TASK DETAILS =
The answer must be every line of the records below that contains the word "Hrest", copied out.

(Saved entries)
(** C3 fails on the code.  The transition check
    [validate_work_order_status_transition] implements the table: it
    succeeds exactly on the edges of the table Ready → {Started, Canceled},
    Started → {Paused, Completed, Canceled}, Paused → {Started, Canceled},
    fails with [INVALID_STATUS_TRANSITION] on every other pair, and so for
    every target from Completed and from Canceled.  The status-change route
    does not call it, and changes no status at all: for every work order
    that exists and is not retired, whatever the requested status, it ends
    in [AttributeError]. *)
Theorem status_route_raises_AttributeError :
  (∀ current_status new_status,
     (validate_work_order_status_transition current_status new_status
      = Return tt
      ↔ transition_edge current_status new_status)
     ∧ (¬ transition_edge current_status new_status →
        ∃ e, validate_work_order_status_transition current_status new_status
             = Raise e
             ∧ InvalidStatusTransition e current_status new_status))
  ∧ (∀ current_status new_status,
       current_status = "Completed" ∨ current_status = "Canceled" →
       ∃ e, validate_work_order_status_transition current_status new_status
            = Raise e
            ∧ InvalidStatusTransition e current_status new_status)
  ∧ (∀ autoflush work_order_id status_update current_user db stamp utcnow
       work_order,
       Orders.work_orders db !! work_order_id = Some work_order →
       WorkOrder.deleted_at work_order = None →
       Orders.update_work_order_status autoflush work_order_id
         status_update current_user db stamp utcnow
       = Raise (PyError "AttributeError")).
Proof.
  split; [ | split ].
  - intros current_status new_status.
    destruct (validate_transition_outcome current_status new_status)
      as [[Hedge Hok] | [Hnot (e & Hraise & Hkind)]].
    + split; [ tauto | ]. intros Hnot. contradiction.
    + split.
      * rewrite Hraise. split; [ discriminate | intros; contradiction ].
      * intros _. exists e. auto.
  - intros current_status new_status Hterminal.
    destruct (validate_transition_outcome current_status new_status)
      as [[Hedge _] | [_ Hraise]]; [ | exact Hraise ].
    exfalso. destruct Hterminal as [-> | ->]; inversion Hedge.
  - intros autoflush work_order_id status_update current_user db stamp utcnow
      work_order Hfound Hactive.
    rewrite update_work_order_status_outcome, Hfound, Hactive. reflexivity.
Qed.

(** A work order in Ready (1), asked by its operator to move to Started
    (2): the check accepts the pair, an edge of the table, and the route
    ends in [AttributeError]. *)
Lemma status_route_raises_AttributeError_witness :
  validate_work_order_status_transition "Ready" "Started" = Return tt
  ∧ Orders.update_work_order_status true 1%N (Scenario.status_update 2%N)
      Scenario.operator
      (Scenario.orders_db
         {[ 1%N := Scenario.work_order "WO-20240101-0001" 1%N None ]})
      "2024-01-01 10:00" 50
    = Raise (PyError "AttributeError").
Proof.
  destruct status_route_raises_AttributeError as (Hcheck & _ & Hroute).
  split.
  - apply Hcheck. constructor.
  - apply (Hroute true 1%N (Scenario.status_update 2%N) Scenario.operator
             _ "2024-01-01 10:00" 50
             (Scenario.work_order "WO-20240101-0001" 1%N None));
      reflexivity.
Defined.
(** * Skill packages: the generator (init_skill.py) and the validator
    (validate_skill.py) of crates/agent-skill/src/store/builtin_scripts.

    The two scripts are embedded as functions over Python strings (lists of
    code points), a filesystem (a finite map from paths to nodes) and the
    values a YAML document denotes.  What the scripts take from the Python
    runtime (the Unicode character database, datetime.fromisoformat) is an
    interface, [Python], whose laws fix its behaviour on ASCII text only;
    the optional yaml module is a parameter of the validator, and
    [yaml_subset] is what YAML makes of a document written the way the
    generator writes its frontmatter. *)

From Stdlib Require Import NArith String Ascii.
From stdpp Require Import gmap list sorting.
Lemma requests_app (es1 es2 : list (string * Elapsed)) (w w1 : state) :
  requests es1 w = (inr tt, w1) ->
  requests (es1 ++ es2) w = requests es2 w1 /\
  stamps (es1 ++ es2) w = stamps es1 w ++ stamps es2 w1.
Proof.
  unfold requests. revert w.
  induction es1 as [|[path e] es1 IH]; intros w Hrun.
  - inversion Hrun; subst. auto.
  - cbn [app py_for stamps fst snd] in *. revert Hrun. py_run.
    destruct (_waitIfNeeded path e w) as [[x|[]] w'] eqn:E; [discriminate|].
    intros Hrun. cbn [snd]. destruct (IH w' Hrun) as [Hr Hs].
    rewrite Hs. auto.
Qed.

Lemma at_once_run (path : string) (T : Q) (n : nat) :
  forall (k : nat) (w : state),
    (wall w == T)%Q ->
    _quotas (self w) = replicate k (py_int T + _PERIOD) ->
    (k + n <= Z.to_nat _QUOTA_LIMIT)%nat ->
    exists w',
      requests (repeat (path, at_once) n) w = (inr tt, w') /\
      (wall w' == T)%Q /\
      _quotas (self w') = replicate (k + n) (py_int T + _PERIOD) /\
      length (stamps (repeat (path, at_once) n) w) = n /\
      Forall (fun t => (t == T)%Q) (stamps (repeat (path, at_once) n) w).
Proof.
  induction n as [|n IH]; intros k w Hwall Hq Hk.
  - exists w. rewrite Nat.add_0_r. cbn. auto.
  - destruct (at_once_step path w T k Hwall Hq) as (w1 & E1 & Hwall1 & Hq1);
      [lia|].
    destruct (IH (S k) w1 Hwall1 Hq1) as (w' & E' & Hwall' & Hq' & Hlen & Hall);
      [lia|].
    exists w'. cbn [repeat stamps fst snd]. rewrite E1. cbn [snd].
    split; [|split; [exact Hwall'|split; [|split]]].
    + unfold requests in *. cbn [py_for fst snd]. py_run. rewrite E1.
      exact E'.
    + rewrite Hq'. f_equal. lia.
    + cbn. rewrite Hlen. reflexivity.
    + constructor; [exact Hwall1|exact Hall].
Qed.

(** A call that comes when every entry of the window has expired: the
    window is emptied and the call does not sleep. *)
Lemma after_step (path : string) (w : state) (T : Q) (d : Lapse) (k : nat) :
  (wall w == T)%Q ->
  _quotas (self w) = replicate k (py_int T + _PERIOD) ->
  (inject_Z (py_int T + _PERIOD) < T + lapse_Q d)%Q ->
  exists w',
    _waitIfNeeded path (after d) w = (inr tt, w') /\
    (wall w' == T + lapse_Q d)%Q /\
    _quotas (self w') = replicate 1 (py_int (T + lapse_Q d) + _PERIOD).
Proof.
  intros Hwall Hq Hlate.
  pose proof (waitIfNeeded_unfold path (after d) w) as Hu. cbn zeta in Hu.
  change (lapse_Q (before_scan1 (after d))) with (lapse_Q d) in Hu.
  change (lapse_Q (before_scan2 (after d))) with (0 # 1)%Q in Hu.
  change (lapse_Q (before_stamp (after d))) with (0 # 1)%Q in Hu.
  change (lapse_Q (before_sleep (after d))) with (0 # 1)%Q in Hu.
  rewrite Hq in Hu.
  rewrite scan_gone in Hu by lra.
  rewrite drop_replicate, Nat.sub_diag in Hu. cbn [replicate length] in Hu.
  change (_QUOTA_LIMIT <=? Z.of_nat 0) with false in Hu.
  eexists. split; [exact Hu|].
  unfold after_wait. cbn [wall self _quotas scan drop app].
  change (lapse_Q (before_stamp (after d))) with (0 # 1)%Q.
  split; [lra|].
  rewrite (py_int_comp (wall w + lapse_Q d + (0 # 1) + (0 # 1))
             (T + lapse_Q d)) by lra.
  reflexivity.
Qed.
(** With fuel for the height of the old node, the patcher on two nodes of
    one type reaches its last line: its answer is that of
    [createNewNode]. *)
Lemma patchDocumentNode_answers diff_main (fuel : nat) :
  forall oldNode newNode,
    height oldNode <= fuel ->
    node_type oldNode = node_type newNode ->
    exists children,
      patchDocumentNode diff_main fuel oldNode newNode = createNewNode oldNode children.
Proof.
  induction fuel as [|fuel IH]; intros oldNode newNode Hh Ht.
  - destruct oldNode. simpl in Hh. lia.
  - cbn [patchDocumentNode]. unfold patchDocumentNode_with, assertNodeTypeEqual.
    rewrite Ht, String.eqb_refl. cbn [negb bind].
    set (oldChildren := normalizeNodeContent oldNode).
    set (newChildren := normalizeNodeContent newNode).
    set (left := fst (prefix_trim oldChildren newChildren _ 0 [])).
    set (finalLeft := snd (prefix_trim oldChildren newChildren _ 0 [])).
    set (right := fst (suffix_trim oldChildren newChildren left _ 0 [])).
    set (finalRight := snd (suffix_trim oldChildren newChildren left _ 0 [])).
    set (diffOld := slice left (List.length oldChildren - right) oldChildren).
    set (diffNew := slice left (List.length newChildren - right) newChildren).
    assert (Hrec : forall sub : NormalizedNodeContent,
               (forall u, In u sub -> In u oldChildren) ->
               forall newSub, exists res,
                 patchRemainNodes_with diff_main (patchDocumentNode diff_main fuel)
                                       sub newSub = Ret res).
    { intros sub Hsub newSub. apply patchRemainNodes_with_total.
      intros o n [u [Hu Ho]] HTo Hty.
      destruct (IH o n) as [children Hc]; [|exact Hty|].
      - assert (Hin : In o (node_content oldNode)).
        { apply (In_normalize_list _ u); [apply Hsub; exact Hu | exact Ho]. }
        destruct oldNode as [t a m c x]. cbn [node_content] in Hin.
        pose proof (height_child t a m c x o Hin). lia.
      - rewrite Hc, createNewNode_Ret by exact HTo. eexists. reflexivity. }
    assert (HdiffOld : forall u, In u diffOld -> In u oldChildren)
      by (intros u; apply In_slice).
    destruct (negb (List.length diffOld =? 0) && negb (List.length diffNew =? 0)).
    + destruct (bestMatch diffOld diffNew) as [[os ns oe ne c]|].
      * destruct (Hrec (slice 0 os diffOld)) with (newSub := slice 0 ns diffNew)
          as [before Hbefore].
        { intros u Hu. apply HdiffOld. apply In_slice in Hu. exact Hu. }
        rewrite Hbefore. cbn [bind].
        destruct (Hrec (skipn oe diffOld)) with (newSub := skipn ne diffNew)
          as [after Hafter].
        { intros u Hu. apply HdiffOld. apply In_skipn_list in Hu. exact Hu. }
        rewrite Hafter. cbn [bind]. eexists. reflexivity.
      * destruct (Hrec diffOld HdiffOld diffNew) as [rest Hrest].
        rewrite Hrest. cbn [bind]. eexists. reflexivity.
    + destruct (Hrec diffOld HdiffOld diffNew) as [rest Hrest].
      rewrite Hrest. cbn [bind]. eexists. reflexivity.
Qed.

REPLY TO THE EXERCISE =
      * destruct (Hrec diffOld HdiffOld diffNew) as [rest Hrest].
        rewrite Hrest. cbn [bind]. eexists. reflexivity.
    + destruct (Hrec diffOld HdiffOld diffNew) as [rest Hrest].
      rewrite Hrest. cbn [bind]. eexists. reflexivity.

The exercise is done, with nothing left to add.